Tunnelling characteristics of Stone–Wales defects in monolayers of Sn and group-V elements

Abstract

Topological defects in ultrathin layers are often formed during synthesis and processing, thereby strongly influencing the electronic properties of layered systems. For the monolayers of Sn and group-V elements, we report the results based on density functional theory determining the role of Stone–Wales (SW) defects in modifying their electronic properties.

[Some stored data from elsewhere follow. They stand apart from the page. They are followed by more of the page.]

Fixpoint getAllEntries_loop (es : list (Key * Entry)) (entries : list (Key * Entry))
  : IO (list (Key * Entry)) :=
  match es with
  | [] => ret entries
  | (key, entry) :: es' =>
      live <- is_live entry ;;
      if live
      then getAllEntries_loop es' (entries ++ [(key, entry)])
      else getAllEntries_loop es' entries
  end.

Definition getAllEntries (self : t) : IO (list (Key * Entry)) :=
  getAllEntries_loop (JsMap.entries (data self)) [].

Definition size (self : t) : nat := JsMap.size (data self).

Definition saveToDisk : Meth t Path :=
  self <- this ;;
  let path := match filePath self with
              | Some p => p
              | None => SSTablePath (id self)
              end in
  set_this (mk (data self) (createdAt self) (Some path) (id self)) ;;
  io (write_segment path
        (mkSegFile (id self) (createdAt self) (JsMap.entries (data self)))) ;;
  ret path.

Definition deleteFromDisk (self : t) : IO unit :=
  match filePath self with
  | None => ret tt
  | Some p =>
      present <- existsSync p ;;
      if present then unlink p else ret tt
  end.

(** [constructor(data, filePath)], called with an array of pairs *)
Definition new_of_entries (d : list (Key * Entry)) (filePath : option Path) : IO t :=
  createdAt <- Date_now ;;
  now <- Date_now ;;
  rnd <- Math_random ;;
  ret (mk (JsMap.of_pairs d) createdAt filePath (mkSegId now rnd)).

(** [static async loadFromDisk(filePath)] *)
Definition loadFromDisk (filePath : Path) : M Host (option t) :=
  try_catch
    (data <- read_json (fun w => read_file filePath (segFiles w)) ;;
     ssTable <- in_world (new_of_entries (file_entries data) (Some filePath)) ;;
     ret (Some (mk (SSTable.data ssTable) (file_createdAt data)
                   (SSTable.filePath ssTable) (file_id data))))
    (fun error => ret None).

End SSTable.

(** ** class LSMTree *)

Module LSMTree.

Record t := mk {
  memTable : MemTable.t;
  ssTables : list SSTable.t;
  maxSSTables : Z;
  defaultTTL : Z
}.

(** [constructor(memTableMaxSize = 1000, maxSSTables = 10, dataDir)] on an
    empty data directory. *)
Definition new (memTableMaxSize maxSSTables : Z) : t :=
  mk (MemTable.new memTableMaxSize) [] maxSSTables 60000.

(** A call [this.memTable.m(...)]. *)
Definition on_memTable {A} (m : Meth MemTable.t A) : Meth t A :=
  fun s =>
    let self := fst s in
    let (r, s') := m (memTable self, snd s) in
    (r, (mk (fst s') (ssTables self) (maxSSTables self) (defaultTTL self), snd s')).

Definition set_ssTables (l : list SSTable.t) : Meth t unit :=
  self <- this ;;
  set_this (mk (memTable self) l (maxSSTables self) (defaultTTL self)).

Definition saveWAL : Meth t unit :=
  try_catch
    (timestamp <- io Date_now ;;
     self <- this ;;
     io (write_wal (mkWalFile timestamp (MemTable.toJSON (memTable self)))))
    (fun error => ret tt).

(** The inner loop of [compact] over the entries of one segment. *)
Fixpoint compact_entries (es : list (Key * Entry)) (mergedData : JsMap.t Entry)
  : IO (JsMap.t Entry) :=
  match es with
  | [] => ret mergedData
  | (key, entry) :: es' =>
      keep <- match value entry with
              | None => ret false
              | Some _ => is_live entry
              end ;;
      compact_entries es' (if keep then JsMap.set key entry mergedData else mergedData)
  end.

(** The outer loop of [compact] over the segments, oldest first. *)
Fixpoint compact_merge (l : list SSTable.t) (mergedData : JsMap.t Entry)
  : IO (JsMap.t Entry) :=
  match l with
  | [] => ret mergedData
  | ssTable :: l' =>
      mergedData' <- compact_entries (JsMap.entries (SSTable.data ssTable)) mergedData ;;
      compact_merge l' mergedData'
  end.

(** [for (const ssTable of this.ssTables) await ssTable.deleteFromDisk()] *)
Fixpoint compact_delete (l : list SSTable.t) : IO unit :=
  match l with
  | [] => ret tt
  | ssTable :: l' => SSTable.deleteFromDisk ssTable ;; compact_delete l'
  end.

Definition compact : Meth t unit :=
  self <- this ;;
  if (Z.of_nat (List.length (ssTables self)) <=? 1) then ret tt
  else
    mergedData <- io (compact_merge (ssTables self) JsMap.empty) ;;
    io (compact_delete (ssTables self)) ;;
    compactedSSTable <- io (SSTable.new mergedData None) ;;
    saved <- call_on compactedSSTable SSTable.saveToDisk ;;
    set_ssTables [snd saved].

Definition flush : Meth t unit :=
  self <- this ;;
  if (MemTable.size (memTable self) =? 0)%nat then ret tt
  else
    ssTable <- io (SSTable.new (MemTable.data (memTable self)) None) ;;
    saved <- call_on ssTable SSTable.saveToDisk ;;
    set_ssTables (ssTables self ++ [snd saved]) ;;
    on_memTable MemTable.clear ;;
    saveWAL ;;
    self <- this ;;
    if (Z.of_nat (List.length (ssTables self)) >? maxSSTables self)
    then compact
    else ret tt.
(** * mathagent frontend (frontend/src/App.js): a shallow embedding

    The React component tree of [App.js] is modelled as a transition
    system.  Component state is a record per component, every [async]
    handler is a term of a small free monad whose operations are the
    state setters, [console.error] and [await] on axios requests, and
    the browser (user input, network replies, the interval timer,
    unmounting) is the environment that feeds events to [step].

    Conventions of the model:
    - a handler runs up to its next [await]; the requests it issued get
      fresh ids and its continuation waits in [jobs] until [Settle]
      events answer them, in any order and interleaved with any other
      event;
    - the state updates of one such run are rendered together
      ([reconcile]); [SolutionDisplay] is mounted and unmounted by the
      conditions of lines 454 and 463, and a state update addressed to an
      instance that is gone, or to [App] after unmounting, is dropped;
    - a control takes an event only when it is rendered and enabled;
    - [setInterval] runs on a virtual clock that advances by [Tick]
      events of one millisecond;
    - JS numbers are rationals, strings are sequences of UTF-16 code
      units, objects are association lists in insertion order with
      own-property lookup;
    - rendering is modelled as far as it decides which controls exist,
      and for the guardrail panel; a render that throws is not followed
      further. *)

From Stdlib Require Import List String Ascii Bool Arith ZArith NArith QArith Lia.
Import ListNotations.

Set Warnings "-register-all".

Local Open Scope string_scope.
Local Open Scope list_scope.

(** ** JavaScript values *)

Module JS.

(** A JS string is a sequence of UTF-16 code units. *)
Definition jsstring := list N.

(** An ASCII literal as a JS string. *)
Definition str (s : string) : jsstring :=
  map N_of_ascii (list_ascii_of_string s).

(** Objects keep their properties in insertion order; property names
    of the program are ASCII identifiers. *)
Inductive value : Type :=
| VUndefined
| VNull
| VBool (b : bool)
| VNum (q : Q)
| VStr (s : jsstring)
| VArr (items : list value)
| VObj (fields : list (string * value)).

(** ToBoolean. *)
Definition truthy (v : value) : bool :=
  match v with
  | VUndefined | VNull => false
  | VBool b => b
  | VNum q => negb (Qeq_bool q 0)
  | VStr s => match s with [] => false | _ :: _ => true end
  | VArr _ | VObj _ => true
  end.

Fixpoint lookup (k : string) (fields : list (string * value)) : option value :=
  match fields with
  | [] => None
  | (k', v) :: rest => if String.eqb k k' then Some v else lookup k rest
  end.

(** [v.k] for an own property [k]: a TypeError ([None]) on [undefined]
    and [null], [undefined] when the property is missing. *)
Definition get_member (v : value) (k : string) : option value :=
  match v with
  | VUndefined | VNull => None
  | VObj fields =>
      Some (match lookup k fields with Some x => x | None => VUndefined end)
  | _ => Some VUndefined
  end.

(** [{...o, k: v}] on the properties of [o]: an existing key keeps its
    place, a new key goes last. *)
Fixpoint obj_set (k : string) (v : value) (fields : list (string * value))
  : list (string * value) :=
  match fields with
  | [] => [(k, v)]
  | (k', v') :: rest =>
      if String.eqb k k' then (k', v) :: rest
      else (k', v') :: obj_set k v rest
  end.

(** WhiteSpace and LineTerminator code points of ECMAScript, the ones
    [String.prototype.trim] strips. *)
Definition isWhiteSpace (c : N) : bool :=
  ((9 <=? c) && (c <=? 13)          (* TAB LF VT FF CR *)
   || (c =? 32) || (c =? 160)       (* SP NBSP *)
   || (c =? 5760)                   (* U+1680 *)
   || ((8192 <=? c) && (c <=? 8202))  (* U+2000 .. U+200A *)
   || (c =? 8232) || (c =? 8233)    (* LS PS *)
   || (c =? 8239) || (c =? 8287)    (* U+202F U+205F *)
   || (c =? 12288) || (c =? 65279))%N.  (* U+3000 U+FEFF *)

Fixpoint trimStart (s : jsstring) : jsstring :=
  match s with
  | [] => []
  | c :: rest => if isWhiteSpace c then trimStart rest else s
  end.

Definition trimEnd (s : jsstring) : jsstring := rev (trimStart (rev s)).

Definition trim (s : jsstring) : jsstring := trimEnd (trimStart s).

(** [!s] for a string [s]. *)
Definition not_str (s : jsstring) : bool :=
  match s with [] => true | _ :: _ => false end.

(** The thrown value of a failed property access. *)
Definition TypeError : value := VObj [("name", VStr (str "TypeError"))].

End JS.
Import JS.

(** ** Requests and the monad of async functions *)

Inductive http_method := GET | POST.

Record request := mkRequest {
  method : http_method;
  url : string;
  body : option value
}.

(** The axios response object; the program reads only [data]. *)
Record response := mkResponse { data : value }.

(** How an awaited promise settles. *)
Inductive settled :=
| Fulfilled (results : list response)
| Rejected (reason : value).

(** State setters of [App] and of a [SolutionDisplay] instance, and the
    console.  A [SolutionDisplay] setter belongs to one mounted instance. *)
Inductive action :=
| SetQuestion (q : jsstring)
| SetSolution (v : value)
| SetIsLoading (b : bool)
| SetSystemStatus (v : value)
| SetAnalytics (v : value)
| SetKnowledgeBaseStats (v : value)
| SetMcpTools (v : value)
| SetActiveTab (t : string)
| SetShowFeedback (inst : nat) (b : bool)
| SetRating (inst : nat) (r : Z)
| SetComments (inst : nat) (c : list (string * value))
| ConsoleError (msg : string) (e : value).

(** An async function body: it returns, throws, performs an action, or
    issues requests and suspends until they settle ([await] of one
    request or of [Promise.all]). *)
Inductive proc (A : Type) : Type :=
| Ret (a : A)
| Throw (e : value)
| Act (a : action) (k : proc A)
| Await (rs : list request) (k : settled -> proc A).

Arguments Ret {A} a.
Arguments Throw {A} e.
Arguments Act {A} a k.
Arguments Await {A} rs k.
Lemma aggregate_perm (pts : list matched_point) (t : table) :
  aggregate pts = Return t -> Permutation t (group_sizes pts).
Proof.
  intros H. apply sort_values_spec in H. destruct H as [_ ->].
  apply sort_by_perm.
Qed.

Lemma aggregate_NoDup_keys (pts : list matched_point) (t : table) :
  aggregate pts = Return t -> NoDup (map key_of_row t).
Proof.
  intros Ht. eapply Permutation_NoDup; [| apply group_sizes_NoDup].
  apply Permutation_map, Permutation_sym, (aggregate_perm _ _ Ht).
Qed.

Lemma Sorted_impl {A : Type} (P Q : A -> A -> Prop) (l : list A) :
  (forall a b, P a b -> Q a b) -> Sorted P l -> Sorted Q l.
Proof.
  intros HPQ. induction 1 as [|x l Hs IH Hh]; constructor; [exact IH |].
  destruct Hh; constructor. auto.
Qed.

(** C3.  The table the aggregator returns has one row per
    (acquisition date, region, sub-region) that occurs among the matched
    points, carrying the number of points of that key, and its rows
    stand in ascending date, then ascending region label, then
    descending count: every row may stand before every later row. *)
Theorem aggregate_keyed_and_sorted (pts : list matched_point) (t : table) :
  aggregate pts = Return t ->
  NoDup (map key_of_row t)
  /\ (forall k, In k (map key_of_row t) <-> In k (map key_of_point pts))
  /\ (forall r, In r t ->
        fire_count r = Z.of_nat (count_key (key_of_row r) pts))
  /\ StronglySorted row_le t.
Proof.
  intros Ht. pose proof (aggregate_perm pts t Ht) as Hperm.
  repeat split.
  - apply (aggregate_NoDup_keys pts t Ht).
  - intros H. apply group_sizes_In_key.
    eapply Permutation_in; [apply Permutation_map, Hperm | exact H].
  - intros H. apply group_sizes_In_key in H.
    eapply Permutation_in;
      [apply Permutation_map, Permutation_sym, Hperm | exact H].
  - intros r Hr. apply group_sizes_count.
    eapply Permutation_in; [exact Hperm | exact Hr].
  - apply sort_values_spec in Ht. destruct Ht as [_ ->].
    apply Sorted_StronglySorted.
    + intros a b c. apply row_le_trans.
    + eapply Sorted_impl; [| apply sort_by_sorted, row_leb_total].
      intros a b. apply row_leb_le.
Qed.
(** ** EEPROM write and [set_parameter]: what is never done *)

Lemma cmd_tx message c b r b' :
  _cmd message c b = (r, b') -> tx b' = tx b ++ [message].
Proof.
  unfold _cmd, bind, send.
  destruct (recv 1000 _) as [x b1] eqn:E.
  destruct (recv_inv _ _ _ _ E) as (msg & -> & Htx & _). simpl in Htx.
  destruct msg as [rsp|]; [|intros H; inversion H; subst; exact Htx].
  destruct c as [k|]; [|intros H; inversion H; subst; exact Htx].
  destruct (receive k rsp); [intros H; inversion H; subst; exact Htx|].
  destruct (is_MessageError e); intros H; inversion H; subst; exact Htx.
Qed.

(** [_select] sends the select command, or nothing when the module id
    does not fit the command. *)
Lemma select_tx self b r b' :
  _select self b = (r, b') ->
  (tx b' = tx b /\ exists e, r = Err e) \/
  (exists message, MSG_select (_module_id self) = Ok message /\
                   tx b' = tx b ++ [message]).
Proof.
  unfold _select. unfold bind at 1. unfold lift at 1.
  destruct (MSG_select (_module_id self)) as [message|e] eqn:Em.
  - intros H. right. exists message. split; [reflexivity|].
    unfold bind at 1 in H.
    destruct (_cmd message None b) as [[rsp|e] b1] eqn:Ec.
    + apply cmd_tx in Ec. unfold bind, lift in H.
      destruct (MSG_selected rsp) as [sel|e]; [|inversion H; subst; exact Ec].
      destruct (decide _); inversion H; subst; exact Ec.
    + apply cmd_tx in Ec. inversion H; subst. exact Ec.
  - intros H; inversion H; subst. left. eauto.
Qed.

Lemma write_eeprom_fails self address payload b r b' :
  _write_eeprom self address payload b = (r, b') ->
  (exists e, r = Err e) /\
  ((tx b' = tx b) \/
   (exists message, MSG_select (_module_id self) = Ok message /\
                    tx b' = tx b ++ [message])).
Proof.
  unfold _write_eeprom. unfold bind at 1.
  destruct (_select self b) as [[v|e] b1] eqn:Es.
  - intros H. cbv in H. inversion H; subst.
    split; [eauto|].
    destruct (select_tx _ _ _ _ Es) as [[_ [e0 He]]|Hm]; [discriminate|now right].
  - intros H; inversion H; subst. split; [eauto|].
    destruct (select_tx _ _ _ _ Es) as [[Ht _]|Hm]; [now left|now right].
Qed.

(** X12: [_write_eeprom] never returns normally, whatever the module
    answers: it ends in an exception, and the one frame it can have sent
    is the select command.  No frame on the EEPROM id and no
    [close_eeprom] command is sent. *)
Theorem write_eeprom_never_completes self address payload b r b' :
  _write_eeprom self address payload b = (r, b') ->
  (exists e, r = Err e) /\
  ((tx b' = tx b) \/
   (exists message, MSG_select (_module_id self) = Ok message /\
                    tx b' = tx b ++ [message])).
Proof. apply write_eeprom_fails. Qed.

Lemma write_eeprom_never_completes_witness :
  (exists e, @Err unit StructError = Err e) /\
  ((tx {| tx := [Message CMD_ID [x20; x10; x00; x00; x00; x05]];
          rx := [Some (Message RSP_ID [x21; x11; x01; x00; x00])];
          clock := 0 |} = []) \/
   (exists message,
      MSG_select 5 = Ok message /\
      tx {| tx := [Message CMD_ID [x20; x10; x00; x00; x00; x05]];
            rx := [Some (Message RSP_ID [x21; x11; x01; x00; x00])];
            clock := 0 |} = [] ++ [message])).
Proof.
  exact (write_eeprom_never_completes
           {| _module_id := 5; _verbose := false |} 127 [x58]
           {| tx := [];
              rx := [Some (Message RSP_ID [x21; x10; x00; x00; x00; x05; x00; x00]);
                     Some (Message RSP_ID [x21; x11; x01; x00; x00])];
              clock := 0 |}
           (Err StructError)
           {| tx := [Message CMD_ID [x20; x10; x00; x00; x00; x05]];
              rx := [Some (Message RSP_ID [x21; x11; x01; x00; x00])];
              clock := 0 |}
           eq_refl).
Defined.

The calculated results find the electronic properties of the Sn monolayer to be strongly dependent on the concentration of SW defects, e.g. defective stanene has nearly zero band gap (≈0.03 eV) for the defect concentration of 2.2 × 1013 cm−2 which opens up to 0.2 eV for the defect concentration of 3.7 × 1013 cm−2. In contrast, SW defects appear to induce conduction states in the semiconducting monolayers of group-V elements. These conduction states act as channels for electron tunnelling, and the calculated tunnelling characteristics show the highest differential conductance for the negative bias with the asymmetric current–voltage characteristics. On the other hand, the highest differential conductance was found for the positive bias in stanene. Simulated STM topographical images of stanene and group-V monolayers show distinctly different features in terms of their cross-sectional views and distance-height profiles. These distinctive features can serve as fingerprints to identify the topological defects in experiments for the monolayers of group-IV and group-V elements.